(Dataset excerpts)
┏━━

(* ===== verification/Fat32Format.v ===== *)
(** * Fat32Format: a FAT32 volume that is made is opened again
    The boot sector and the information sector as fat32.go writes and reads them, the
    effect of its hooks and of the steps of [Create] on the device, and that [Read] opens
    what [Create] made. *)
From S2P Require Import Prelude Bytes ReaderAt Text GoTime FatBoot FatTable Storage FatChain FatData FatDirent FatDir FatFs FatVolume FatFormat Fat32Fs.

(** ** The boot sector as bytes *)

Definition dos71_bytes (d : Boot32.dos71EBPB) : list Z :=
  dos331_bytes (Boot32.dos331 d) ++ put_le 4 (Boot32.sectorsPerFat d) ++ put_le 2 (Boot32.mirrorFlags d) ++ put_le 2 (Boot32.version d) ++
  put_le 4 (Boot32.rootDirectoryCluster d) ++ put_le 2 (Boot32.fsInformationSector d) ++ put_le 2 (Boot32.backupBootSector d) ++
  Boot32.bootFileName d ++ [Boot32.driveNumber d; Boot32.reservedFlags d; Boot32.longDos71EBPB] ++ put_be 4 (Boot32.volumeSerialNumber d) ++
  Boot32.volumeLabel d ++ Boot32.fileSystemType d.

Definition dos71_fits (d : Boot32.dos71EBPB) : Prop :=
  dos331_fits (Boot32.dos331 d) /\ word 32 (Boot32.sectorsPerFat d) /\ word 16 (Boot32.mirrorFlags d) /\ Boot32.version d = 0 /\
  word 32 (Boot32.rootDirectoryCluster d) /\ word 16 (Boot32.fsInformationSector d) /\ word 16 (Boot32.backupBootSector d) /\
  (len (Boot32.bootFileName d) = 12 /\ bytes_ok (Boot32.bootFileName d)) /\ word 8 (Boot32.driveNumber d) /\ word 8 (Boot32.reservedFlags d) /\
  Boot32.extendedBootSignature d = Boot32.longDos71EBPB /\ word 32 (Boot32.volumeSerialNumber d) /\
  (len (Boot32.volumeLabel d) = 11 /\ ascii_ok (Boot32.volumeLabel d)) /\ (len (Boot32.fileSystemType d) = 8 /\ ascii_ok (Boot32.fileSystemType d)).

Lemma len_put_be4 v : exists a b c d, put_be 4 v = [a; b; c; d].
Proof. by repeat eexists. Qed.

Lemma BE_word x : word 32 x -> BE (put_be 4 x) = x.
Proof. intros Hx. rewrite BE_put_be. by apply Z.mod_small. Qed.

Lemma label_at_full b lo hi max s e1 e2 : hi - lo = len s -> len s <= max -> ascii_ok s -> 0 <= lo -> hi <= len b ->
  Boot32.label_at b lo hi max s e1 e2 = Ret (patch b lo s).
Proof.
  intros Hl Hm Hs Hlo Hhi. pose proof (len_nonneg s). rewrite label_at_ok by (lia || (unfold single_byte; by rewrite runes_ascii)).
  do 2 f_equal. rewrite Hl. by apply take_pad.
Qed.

┗━━
┏━━

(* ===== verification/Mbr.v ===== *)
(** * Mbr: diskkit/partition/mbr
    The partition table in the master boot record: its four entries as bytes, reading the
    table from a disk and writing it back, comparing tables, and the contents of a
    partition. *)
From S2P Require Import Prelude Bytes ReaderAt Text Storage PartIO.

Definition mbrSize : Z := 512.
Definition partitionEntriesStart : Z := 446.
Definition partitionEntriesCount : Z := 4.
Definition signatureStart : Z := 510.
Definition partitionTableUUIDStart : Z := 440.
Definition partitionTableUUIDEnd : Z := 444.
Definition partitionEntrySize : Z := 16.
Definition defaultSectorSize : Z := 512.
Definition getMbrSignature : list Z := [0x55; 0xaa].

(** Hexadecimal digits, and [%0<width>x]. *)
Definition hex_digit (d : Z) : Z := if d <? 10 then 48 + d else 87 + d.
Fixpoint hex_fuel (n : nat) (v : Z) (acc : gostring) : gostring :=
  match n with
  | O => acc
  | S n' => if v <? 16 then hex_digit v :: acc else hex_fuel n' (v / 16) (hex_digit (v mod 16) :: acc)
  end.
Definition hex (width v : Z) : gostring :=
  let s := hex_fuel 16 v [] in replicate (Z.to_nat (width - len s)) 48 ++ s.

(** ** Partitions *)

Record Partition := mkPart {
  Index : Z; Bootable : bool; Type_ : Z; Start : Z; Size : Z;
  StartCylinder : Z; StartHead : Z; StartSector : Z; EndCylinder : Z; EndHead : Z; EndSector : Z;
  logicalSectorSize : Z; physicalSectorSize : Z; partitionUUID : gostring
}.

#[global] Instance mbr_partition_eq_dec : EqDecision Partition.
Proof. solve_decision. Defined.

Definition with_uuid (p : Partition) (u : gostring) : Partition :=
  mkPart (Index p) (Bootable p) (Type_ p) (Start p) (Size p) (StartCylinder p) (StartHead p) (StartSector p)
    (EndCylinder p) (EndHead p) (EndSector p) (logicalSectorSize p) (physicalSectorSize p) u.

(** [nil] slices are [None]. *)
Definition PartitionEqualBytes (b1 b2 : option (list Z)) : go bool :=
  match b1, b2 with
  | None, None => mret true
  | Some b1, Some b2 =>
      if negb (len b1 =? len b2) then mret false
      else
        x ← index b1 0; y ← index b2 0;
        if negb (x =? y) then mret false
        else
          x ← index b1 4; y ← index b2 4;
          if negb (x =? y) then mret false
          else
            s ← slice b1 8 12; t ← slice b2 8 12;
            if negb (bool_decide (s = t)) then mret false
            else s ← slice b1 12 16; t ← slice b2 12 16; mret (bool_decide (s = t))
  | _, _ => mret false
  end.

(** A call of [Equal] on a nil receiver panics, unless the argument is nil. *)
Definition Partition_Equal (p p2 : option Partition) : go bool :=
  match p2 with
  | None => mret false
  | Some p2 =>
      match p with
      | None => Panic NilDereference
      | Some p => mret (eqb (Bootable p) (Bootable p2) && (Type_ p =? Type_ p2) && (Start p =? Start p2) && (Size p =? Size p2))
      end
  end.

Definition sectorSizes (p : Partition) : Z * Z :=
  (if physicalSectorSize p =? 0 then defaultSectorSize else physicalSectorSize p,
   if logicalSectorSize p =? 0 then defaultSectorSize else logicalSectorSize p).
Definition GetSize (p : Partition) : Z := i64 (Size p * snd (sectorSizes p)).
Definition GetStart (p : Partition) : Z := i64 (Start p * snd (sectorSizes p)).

┗━━

WHAT IS REQUIRED ▸
From the data above, copy each line that has the string "StartCylinder".

ANSWER SPACE ▸
  StartCylinder : Z; StartHead : Z; StartSector : Z; EndCylinder : Z; EndHead : Z; EndSector : Z;
  mkPart (Index p) (Bootable p) (Type_ p) (Start p) (Size p) (StartCylinder p) (StartHead p) (StartSector p)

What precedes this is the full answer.